RECORDS PROVIDED START

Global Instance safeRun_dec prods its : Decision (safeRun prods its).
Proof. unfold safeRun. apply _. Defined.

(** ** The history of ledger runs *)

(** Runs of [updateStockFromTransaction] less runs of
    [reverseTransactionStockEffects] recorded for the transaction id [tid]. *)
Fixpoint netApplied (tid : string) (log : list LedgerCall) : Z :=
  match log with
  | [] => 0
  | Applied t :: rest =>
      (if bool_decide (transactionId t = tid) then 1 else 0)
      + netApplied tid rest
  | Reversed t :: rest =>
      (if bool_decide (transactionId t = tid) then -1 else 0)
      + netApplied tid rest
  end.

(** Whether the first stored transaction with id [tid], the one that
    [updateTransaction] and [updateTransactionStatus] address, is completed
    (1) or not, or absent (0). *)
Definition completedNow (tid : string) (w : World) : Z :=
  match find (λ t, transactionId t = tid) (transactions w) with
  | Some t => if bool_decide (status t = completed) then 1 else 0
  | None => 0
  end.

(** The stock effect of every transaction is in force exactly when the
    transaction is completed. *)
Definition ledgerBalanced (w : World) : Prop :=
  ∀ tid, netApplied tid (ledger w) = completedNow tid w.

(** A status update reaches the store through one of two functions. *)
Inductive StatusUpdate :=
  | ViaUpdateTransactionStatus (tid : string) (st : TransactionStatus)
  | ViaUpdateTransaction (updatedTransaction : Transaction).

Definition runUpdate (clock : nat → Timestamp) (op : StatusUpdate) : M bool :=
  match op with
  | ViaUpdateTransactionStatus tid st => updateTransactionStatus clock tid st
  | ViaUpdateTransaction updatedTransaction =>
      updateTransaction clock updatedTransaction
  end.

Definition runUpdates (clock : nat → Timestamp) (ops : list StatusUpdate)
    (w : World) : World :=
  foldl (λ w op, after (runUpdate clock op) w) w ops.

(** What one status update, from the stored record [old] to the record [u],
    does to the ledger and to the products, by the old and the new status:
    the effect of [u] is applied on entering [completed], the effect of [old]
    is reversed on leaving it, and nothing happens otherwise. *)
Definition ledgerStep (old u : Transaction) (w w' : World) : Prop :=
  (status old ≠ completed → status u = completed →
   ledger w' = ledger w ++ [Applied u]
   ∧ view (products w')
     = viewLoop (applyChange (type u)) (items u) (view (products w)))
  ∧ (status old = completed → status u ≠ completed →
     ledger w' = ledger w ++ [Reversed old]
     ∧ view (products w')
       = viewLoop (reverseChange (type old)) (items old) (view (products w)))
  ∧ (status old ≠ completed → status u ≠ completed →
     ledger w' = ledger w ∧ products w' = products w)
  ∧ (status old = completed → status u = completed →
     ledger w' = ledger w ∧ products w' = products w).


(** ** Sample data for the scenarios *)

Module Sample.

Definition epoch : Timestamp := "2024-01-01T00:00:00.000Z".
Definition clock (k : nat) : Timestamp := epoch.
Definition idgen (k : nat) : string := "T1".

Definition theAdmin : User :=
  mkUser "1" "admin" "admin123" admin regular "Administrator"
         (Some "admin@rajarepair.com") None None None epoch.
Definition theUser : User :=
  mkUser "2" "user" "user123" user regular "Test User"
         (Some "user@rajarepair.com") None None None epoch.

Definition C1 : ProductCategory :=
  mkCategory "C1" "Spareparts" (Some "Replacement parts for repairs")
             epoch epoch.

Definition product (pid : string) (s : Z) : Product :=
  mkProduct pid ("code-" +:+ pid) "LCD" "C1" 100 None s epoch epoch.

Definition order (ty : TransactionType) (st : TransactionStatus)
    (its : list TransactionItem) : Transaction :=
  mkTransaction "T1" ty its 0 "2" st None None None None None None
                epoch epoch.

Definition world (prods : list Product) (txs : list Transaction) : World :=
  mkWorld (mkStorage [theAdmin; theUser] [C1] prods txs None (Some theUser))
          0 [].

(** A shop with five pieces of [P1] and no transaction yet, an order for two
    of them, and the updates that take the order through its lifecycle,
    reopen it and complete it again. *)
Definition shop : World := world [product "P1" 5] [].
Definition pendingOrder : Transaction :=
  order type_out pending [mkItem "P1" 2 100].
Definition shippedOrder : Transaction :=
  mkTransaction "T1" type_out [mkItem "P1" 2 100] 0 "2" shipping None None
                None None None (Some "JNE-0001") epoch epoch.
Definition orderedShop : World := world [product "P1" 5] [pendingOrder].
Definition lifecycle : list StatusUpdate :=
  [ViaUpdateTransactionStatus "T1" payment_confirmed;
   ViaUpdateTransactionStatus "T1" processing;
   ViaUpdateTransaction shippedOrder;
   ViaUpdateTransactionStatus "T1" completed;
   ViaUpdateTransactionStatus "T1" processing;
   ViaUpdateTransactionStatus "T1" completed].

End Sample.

RECORDS PROVIDED END

Out of the lines in the listing, count the ones with the word "view", then give only the number.

* **TASK SOLUTION**:
4